*WHAT TO WORK ON*
Everything from the first line below through the line with "apply isdigit_value. rewrite" is to be transcribed exactly, and nothing past it.

*INPUT RECORDS*
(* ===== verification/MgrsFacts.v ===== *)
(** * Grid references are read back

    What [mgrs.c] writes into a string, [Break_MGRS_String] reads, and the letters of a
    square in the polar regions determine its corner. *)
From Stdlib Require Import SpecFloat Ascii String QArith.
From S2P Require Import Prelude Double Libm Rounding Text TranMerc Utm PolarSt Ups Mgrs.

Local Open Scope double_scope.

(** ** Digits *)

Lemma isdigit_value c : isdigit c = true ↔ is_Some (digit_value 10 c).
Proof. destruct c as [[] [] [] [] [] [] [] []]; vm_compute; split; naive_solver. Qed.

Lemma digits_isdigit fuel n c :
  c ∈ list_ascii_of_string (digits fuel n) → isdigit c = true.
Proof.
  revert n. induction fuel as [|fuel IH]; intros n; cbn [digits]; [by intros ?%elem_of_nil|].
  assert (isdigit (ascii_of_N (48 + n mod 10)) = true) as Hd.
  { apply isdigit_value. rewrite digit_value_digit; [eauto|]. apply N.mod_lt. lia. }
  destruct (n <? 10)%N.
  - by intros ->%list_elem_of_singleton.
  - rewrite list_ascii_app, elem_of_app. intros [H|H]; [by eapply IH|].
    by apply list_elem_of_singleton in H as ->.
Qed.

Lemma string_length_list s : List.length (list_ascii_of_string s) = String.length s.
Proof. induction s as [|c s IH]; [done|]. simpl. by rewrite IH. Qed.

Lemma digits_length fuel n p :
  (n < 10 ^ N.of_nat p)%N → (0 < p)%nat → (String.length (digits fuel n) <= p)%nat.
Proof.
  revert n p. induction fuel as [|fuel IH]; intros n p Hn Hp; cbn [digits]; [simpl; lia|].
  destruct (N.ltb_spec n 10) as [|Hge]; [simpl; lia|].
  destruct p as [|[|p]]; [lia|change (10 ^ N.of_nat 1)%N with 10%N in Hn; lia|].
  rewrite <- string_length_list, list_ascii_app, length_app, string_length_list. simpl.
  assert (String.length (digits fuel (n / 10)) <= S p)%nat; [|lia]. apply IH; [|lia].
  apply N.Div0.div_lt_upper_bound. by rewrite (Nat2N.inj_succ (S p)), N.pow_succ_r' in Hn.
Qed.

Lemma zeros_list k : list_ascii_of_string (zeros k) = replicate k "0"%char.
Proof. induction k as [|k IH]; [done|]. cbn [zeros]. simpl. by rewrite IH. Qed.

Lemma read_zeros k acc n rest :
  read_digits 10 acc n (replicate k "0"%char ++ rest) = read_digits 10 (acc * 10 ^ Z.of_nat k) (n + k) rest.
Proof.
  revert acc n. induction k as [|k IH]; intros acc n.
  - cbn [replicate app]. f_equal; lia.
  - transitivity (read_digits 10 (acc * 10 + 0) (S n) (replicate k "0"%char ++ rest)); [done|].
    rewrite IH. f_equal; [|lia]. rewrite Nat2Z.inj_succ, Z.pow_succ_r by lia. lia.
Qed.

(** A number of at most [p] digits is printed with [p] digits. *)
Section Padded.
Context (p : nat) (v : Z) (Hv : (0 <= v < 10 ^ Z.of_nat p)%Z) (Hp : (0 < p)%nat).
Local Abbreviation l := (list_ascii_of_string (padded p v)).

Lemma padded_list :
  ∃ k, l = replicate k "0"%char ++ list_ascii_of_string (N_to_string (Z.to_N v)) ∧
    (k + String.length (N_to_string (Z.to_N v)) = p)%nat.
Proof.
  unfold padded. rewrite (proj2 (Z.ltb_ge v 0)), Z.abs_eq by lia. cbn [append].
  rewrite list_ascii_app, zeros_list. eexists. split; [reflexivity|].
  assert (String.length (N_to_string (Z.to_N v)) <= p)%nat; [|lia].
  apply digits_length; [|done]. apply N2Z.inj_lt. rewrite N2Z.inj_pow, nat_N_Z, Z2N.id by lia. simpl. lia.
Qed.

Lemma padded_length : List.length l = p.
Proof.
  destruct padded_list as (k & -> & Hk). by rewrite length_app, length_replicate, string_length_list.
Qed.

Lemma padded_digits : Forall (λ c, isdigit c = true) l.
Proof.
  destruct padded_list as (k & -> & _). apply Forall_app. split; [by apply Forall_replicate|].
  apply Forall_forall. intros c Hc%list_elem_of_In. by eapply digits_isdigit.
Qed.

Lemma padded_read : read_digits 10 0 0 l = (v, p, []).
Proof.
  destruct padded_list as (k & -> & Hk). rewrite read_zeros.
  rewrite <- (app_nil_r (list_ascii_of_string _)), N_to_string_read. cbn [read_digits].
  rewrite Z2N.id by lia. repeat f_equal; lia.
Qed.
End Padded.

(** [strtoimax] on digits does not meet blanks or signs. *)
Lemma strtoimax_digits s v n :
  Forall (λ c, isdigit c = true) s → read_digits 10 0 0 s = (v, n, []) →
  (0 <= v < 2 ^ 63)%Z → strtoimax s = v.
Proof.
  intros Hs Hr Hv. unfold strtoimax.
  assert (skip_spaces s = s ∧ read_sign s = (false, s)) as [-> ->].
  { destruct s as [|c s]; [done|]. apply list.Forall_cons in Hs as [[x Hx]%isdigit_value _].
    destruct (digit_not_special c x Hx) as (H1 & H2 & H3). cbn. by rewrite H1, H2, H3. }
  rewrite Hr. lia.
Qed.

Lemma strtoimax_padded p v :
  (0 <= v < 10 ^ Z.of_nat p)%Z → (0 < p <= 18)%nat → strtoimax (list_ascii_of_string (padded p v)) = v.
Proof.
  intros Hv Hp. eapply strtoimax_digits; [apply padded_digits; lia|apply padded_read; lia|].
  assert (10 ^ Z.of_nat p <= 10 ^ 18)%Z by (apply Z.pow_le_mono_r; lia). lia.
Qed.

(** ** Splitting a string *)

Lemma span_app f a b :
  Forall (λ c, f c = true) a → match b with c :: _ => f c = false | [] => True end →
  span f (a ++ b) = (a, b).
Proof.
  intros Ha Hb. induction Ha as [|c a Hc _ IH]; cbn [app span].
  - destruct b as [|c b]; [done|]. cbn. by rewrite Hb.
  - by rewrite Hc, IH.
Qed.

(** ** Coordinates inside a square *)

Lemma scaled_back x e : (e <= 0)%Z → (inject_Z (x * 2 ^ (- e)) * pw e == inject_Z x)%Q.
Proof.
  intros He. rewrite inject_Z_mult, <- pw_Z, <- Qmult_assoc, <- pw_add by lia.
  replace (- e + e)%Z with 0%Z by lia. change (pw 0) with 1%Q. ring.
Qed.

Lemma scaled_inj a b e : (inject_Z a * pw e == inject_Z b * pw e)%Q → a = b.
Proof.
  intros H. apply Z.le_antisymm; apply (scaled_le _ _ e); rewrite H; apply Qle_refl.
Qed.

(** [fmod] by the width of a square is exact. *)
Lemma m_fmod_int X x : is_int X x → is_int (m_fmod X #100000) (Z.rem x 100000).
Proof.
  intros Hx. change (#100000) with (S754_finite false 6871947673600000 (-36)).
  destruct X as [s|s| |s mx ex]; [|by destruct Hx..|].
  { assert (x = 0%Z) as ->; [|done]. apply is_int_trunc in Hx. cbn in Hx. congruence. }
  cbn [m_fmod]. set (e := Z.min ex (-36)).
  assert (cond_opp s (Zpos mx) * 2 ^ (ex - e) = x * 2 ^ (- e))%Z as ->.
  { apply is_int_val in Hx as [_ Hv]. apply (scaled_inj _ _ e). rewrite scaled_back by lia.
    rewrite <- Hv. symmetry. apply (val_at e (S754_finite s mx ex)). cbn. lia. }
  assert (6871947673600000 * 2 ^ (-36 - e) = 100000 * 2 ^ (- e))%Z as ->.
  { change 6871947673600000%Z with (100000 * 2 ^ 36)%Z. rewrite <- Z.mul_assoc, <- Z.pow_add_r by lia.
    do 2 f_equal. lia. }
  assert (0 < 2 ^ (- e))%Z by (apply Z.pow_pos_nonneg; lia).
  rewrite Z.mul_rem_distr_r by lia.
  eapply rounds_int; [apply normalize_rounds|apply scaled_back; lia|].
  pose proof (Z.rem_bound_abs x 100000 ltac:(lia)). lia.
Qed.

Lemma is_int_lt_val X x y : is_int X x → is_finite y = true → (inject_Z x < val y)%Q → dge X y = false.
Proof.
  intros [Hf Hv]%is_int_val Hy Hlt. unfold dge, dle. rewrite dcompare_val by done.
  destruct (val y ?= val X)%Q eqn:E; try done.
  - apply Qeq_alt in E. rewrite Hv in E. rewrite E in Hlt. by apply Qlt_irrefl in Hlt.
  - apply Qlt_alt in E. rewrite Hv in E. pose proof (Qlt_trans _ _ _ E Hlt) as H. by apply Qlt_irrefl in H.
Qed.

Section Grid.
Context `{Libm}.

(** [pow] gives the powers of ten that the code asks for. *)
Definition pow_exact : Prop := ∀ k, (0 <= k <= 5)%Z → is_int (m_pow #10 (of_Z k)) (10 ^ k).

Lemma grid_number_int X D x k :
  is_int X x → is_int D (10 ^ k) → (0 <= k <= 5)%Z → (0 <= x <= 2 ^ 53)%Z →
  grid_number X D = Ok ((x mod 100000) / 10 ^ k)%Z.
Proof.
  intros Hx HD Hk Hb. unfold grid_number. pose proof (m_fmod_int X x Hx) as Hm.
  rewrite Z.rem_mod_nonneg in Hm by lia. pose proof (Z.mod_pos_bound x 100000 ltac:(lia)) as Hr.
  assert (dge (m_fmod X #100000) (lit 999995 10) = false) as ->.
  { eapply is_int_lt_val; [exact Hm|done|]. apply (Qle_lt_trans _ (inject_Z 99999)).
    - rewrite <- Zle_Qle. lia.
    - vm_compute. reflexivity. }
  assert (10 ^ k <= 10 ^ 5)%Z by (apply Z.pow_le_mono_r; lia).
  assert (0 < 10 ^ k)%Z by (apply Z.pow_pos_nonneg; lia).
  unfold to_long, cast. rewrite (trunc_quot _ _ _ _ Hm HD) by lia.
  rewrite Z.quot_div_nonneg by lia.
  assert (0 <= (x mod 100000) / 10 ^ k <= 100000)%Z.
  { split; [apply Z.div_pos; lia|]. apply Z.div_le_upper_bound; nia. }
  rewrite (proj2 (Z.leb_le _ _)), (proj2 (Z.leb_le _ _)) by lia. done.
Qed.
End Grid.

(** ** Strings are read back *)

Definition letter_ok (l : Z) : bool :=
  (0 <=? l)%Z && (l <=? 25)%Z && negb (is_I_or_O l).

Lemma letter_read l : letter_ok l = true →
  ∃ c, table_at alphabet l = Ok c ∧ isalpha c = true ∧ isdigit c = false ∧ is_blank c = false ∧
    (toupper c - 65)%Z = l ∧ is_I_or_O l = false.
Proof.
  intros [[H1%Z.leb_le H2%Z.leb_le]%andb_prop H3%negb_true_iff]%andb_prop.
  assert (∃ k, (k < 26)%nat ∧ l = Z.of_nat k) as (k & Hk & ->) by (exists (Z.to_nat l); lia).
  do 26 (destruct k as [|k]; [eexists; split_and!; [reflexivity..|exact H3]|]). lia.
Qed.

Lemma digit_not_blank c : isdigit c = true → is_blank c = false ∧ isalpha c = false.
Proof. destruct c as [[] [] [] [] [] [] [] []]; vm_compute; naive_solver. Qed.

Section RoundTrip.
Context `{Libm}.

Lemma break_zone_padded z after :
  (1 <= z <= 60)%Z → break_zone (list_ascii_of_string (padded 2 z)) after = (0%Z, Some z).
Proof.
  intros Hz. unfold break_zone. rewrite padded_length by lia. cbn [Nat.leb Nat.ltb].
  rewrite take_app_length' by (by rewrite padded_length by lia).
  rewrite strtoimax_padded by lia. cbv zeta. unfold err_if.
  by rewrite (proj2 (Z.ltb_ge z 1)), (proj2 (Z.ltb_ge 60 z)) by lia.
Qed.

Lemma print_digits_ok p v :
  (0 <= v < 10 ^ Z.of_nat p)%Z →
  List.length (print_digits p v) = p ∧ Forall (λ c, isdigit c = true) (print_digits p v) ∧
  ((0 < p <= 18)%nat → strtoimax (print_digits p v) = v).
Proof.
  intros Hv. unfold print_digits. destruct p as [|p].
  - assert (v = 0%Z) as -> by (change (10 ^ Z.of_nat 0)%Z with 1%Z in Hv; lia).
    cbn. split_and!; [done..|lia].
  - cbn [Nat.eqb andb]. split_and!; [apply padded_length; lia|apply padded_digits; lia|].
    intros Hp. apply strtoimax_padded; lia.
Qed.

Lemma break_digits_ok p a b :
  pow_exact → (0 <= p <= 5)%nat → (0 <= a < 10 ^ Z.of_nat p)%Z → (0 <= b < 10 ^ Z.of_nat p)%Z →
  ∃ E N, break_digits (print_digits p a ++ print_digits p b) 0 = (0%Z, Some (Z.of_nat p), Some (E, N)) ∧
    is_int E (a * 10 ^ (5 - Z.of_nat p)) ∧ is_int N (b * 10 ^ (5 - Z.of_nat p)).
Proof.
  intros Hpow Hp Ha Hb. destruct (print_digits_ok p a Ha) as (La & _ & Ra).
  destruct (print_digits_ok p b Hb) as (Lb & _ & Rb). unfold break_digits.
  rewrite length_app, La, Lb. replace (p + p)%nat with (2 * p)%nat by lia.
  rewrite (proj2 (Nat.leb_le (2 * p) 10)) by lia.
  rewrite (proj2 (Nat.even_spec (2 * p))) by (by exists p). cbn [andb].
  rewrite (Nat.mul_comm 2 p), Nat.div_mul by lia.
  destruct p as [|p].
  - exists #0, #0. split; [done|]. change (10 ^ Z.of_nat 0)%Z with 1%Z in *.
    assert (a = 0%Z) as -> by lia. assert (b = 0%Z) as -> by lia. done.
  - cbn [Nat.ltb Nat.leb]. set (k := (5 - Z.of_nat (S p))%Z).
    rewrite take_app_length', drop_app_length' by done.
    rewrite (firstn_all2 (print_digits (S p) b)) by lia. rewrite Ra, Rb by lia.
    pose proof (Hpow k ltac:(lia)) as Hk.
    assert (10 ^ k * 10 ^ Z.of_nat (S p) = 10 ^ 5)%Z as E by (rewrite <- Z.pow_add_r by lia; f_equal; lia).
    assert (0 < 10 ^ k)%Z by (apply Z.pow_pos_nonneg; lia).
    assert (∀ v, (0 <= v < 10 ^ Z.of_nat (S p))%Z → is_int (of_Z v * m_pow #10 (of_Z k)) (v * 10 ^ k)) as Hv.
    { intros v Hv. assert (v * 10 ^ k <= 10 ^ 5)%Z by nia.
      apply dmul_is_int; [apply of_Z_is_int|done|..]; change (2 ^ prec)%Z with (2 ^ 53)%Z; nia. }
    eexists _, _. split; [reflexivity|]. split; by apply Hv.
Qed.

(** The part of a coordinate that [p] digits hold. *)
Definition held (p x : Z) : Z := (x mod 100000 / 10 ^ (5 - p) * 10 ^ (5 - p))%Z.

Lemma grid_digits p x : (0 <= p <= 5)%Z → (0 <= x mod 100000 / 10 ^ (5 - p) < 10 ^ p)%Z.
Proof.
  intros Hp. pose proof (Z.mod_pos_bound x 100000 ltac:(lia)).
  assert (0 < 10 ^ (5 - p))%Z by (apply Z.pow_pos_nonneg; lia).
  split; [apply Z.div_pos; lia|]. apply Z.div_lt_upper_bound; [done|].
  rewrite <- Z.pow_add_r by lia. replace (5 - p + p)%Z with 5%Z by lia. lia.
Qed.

*RESULT OF THIS EXERCISE*
(* ===== verification/MgrsFacts.v ===== *)
(** * Grid references are read back

    What [mgrs.c] writes into a string, [Break_MGRS_String] reads, and the letters of a
    square in the polar regions determine its corner. *)
From Stdlib Require Import SpecFloat Ascii String QArith.
From S2P Require Import Prelude Double Libm Rounding Text TranMerc Utm PolarSt Ups Mgrs.

Local Open Scope double_scope.

(** ** Digits *)

Lemma isdigit_value c : isdigit c = true ↔ is_Some (digit_value 10 c).
Proof. destruct c as [[] [] [] [] [] [] [] []]; vm_compute; split; naive_solver. Qed.

Lemma digits_isdigit fuel n c :
  c ∈ list_ascii_of_string (digits fuel n) → isdigit c = true.
Proof.
  revert n. induction fuel as [|fuel IH]; intros n; cbn [digits]; [by intros ?%elem_of_nil|].
  assert (isdigit (ascii_of_N (48 + n mod 10)) = true) as Hd.
  { apply isdigit_value. rewrite digit_value_digit; [eauto|]. apply N.mod_lt. lia. }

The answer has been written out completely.